### REQUIREMENT
Using the data below, work out how many lines contain the word "replace", then state that number without comment.

DATASET EXCERPTS: Begin

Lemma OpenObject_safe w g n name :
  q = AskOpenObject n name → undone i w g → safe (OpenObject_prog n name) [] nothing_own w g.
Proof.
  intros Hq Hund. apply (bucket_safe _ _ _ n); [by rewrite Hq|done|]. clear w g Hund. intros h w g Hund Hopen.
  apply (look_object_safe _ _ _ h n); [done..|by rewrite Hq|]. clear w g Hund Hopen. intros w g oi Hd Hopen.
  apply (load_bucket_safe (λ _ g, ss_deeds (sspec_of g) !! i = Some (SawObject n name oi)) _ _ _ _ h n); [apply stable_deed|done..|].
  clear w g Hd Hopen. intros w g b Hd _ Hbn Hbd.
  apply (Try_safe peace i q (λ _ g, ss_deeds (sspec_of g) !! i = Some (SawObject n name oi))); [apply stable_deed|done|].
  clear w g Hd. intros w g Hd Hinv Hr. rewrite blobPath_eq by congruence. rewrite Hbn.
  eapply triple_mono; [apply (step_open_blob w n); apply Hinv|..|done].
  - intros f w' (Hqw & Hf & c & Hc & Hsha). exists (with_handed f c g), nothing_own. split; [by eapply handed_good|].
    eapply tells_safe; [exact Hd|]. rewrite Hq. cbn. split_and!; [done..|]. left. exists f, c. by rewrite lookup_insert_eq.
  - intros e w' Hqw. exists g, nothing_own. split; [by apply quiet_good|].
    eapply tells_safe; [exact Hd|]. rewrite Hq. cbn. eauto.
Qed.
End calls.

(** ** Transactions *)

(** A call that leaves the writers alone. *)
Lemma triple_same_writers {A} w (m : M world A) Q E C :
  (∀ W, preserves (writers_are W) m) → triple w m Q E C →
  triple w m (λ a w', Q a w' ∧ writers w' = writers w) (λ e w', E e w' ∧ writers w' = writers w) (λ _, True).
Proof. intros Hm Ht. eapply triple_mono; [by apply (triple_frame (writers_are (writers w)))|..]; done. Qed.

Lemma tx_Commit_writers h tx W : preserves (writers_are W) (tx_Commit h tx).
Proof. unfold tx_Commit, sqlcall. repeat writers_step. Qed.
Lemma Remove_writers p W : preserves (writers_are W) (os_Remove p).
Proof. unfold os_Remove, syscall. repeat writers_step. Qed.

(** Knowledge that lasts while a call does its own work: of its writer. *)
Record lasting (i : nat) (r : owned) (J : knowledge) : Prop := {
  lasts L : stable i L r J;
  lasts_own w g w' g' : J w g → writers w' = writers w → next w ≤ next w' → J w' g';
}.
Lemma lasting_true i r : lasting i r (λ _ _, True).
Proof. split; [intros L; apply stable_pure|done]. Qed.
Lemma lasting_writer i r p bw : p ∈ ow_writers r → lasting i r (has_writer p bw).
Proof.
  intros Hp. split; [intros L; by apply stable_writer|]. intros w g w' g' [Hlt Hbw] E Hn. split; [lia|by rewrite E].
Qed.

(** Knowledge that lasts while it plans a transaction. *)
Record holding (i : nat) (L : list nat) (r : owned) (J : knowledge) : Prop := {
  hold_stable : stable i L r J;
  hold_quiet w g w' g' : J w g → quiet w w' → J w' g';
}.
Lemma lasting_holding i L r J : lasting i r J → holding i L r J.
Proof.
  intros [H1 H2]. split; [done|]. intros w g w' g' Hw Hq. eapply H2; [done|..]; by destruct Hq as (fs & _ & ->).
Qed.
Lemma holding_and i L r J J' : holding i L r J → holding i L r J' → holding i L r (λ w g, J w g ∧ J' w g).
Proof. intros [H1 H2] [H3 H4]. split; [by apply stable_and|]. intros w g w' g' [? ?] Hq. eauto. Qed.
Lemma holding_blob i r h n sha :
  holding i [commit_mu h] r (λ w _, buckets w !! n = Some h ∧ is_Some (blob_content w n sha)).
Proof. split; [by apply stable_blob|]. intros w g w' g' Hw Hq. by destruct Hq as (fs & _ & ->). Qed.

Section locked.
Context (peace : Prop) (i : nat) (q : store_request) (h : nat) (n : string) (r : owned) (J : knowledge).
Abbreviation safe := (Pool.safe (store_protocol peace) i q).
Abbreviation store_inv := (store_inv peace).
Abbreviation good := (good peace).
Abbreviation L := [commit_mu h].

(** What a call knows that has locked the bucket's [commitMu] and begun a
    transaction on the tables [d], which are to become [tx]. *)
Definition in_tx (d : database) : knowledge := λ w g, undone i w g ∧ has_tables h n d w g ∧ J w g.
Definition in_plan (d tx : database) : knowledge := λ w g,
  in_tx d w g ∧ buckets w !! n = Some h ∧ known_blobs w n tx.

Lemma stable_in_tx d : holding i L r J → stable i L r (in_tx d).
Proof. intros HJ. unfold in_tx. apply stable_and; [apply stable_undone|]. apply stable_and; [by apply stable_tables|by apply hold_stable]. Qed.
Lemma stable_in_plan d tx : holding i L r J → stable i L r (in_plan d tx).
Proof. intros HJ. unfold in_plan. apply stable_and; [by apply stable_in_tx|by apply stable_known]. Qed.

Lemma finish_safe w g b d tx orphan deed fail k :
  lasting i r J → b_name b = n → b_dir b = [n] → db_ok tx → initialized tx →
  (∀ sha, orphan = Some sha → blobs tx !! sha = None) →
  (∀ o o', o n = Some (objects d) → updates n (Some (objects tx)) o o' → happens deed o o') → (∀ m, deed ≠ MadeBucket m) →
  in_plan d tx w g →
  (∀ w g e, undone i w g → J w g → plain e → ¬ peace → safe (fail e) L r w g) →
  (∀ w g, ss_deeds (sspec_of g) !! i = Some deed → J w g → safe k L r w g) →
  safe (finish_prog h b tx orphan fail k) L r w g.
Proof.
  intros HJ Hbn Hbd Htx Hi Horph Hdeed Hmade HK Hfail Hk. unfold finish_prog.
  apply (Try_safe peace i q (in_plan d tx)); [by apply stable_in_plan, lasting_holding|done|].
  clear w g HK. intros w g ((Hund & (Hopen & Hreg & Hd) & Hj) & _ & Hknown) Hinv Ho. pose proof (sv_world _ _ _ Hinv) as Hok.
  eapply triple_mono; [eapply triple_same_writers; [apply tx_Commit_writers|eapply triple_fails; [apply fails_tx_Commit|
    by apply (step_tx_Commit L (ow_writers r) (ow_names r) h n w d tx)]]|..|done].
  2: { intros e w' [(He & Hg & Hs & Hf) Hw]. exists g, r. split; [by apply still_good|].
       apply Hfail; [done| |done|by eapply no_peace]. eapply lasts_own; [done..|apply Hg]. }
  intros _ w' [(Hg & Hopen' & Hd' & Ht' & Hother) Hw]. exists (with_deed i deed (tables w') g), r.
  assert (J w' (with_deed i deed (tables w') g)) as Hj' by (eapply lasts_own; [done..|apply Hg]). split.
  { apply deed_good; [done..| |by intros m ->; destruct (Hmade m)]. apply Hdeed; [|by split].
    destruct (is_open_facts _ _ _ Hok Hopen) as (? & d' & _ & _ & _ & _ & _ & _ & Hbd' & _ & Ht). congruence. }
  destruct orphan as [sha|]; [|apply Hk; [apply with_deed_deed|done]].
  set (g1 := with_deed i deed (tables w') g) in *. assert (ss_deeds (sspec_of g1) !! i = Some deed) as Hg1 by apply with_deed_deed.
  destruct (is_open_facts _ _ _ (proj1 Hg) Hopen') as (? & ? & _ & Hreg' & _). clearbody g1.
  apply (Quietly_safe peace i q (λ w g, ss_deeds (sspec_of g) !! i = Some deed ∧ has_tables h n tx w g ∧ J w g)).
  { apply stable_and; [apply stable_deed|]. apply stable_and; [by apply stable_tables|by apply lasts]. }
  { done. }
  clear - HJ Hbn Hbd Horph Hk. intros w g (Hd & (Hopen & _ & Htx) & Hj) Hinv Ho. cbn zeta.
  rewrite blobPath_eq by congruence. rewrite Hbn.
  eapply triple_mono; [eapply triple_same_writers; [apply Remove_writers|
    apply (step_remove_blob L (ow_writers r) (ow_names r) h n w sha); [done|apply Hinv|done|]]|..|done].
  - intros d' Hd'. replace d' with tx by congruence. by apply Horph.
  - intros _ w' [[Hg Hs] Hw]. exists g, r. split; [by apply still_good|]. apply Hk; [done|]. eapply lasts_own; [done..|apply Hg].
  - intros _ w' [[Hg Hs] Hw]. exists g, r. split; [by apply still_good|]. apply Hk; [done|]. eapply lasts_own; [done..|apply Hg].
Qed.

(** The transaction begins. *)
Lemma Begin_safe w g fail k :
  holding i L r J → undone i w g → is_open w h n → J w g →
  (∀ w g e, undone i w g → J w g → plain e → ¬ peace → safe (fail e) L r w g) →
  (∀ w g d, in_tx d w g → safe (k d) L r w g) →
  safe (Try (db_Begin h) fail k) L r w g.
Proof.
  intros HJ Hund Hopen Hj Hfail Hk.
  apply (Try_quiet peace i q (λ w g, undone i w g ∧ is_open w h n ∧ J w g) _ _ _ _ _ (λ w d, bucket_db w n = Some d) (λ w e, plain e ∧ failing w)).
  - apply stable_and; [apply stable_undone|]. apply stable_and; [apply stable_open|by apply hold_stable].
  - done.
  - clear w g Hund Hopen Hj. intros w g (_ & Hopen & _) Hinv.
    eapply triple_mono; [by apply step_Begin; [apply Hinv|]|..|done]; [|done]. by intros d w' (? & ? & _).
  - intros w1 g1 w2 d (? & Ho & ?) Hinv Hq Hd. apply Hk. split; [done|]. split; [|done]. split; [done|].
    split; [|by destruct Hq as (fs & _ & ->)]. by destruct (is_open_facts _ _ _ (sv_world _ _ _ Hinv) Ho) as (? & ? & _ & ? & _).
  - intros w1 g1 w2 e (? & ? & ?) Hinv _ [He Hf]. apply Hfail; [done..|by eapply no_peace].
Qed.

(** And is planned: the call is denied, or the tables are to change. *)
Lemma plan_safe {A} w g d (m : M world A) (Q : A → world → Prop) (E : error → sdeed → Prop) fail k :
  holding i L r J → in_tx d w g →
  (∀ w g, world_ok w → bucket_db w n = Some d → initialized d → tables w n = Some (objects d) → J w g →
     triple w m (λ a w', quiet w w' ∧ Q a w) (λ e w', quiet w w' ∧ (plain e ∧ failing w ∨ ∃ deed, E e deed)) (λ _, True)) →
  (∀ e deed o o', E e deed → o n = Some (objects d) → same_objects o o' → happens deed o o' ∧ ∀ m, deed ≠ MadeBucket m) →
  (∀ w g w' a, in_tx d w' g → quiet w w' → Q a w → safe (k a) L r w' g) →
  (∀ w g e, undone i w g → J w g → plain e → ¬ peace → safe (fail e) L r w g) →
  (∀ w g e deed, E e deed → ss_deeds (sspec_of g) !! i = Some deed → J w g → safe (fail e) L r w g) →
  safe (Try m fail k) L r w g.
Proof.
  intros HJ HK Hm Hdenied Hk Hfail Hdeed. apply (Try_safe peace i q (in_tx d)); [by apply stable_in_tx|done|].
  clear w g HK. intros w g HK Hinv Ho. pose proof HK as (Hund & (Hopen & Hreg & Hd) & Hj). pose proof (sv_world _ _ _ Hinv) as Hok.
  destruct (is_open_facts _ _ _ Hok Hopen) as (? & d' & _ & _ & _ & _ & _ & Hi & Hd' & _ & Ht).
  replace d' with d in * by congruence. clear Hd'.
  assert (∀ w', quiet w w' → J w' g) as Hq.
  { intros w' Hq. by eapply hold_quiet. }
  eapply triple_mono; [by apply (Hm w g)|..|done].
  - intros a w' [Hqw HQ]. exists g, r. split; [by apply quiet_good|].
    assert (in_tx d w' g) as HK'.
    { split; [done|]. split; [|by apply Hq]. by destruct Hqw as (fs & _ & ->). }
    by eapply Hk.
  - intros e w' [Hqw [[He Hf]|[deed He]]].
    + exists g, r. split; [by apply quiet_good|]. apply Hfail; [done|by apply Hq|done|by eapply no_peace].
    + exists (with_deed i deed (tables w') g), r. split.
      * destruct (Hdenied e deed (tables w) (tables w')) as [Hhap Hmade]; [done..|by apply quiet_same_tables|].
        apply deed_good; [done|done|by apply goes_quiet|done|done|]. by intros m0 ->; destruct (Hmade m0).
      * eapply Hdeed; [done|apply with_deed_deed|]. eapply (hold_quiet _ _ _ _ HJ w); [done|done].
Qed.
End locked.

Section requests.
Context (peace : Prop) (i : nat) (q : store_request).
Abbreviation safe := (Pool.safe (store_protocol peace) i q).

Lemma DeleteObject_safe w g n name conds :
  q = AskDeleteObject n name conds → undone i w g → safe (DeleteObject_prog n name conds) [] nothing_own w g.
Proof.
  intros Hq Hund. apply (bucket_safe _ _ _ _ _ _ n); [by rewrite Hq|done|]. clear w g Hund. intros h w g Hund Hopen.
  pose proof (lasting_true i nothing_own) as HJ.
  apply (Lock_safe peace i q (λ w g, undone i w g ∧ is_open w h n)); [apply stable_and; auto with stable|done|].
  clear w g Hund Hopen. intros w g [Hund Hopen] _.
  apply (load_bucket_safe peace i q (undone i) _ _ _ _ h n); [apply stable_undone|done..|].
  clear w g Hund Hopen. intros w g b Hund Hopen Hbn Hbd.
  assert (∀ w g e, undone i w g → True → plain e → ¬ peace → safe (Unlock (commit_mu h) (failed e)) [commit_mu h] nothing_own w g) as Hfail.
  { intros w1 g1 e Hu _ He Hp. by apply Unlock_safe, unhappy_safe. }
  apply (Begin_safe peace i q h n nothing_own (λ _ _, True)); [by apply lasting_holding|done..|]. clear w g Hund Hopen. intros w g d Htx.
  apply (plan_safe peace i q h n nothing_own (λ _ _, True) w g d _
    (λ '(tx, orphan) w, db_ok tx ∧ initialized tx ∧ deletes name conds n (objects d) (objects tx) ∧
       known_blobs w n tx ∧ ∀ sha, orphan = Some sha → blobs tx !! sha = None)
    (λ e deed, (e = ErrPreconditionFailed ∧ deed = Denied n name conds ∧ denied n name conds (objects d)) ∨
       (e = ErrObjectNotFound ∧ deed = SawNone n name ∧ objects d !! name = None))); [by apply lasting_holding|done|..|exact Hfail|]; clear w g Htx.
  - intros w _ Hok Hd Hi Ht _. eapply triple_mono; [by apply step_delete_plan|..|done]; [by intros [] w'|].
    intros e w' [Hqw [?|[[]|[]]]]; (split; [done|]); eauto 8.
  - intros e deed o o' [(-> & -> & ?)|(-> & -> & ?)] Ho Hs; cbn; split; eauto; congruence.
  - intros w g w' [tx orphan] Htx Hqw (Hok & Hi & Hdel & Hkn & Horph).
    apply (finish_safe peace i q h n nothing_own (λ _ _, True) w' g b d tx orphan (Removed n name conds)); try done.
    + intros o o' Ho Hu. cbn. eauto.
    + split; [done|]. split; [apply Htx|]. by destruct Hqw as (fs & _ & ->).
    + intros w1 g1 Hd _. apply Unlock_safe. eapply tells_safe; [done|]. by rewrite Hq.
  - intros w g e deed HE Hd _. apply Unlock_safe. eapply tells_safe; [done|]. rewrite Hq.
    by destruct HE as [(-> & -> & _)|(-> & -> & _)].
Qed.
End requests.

DATASET EXCERPTS: End

### SOLUTION
2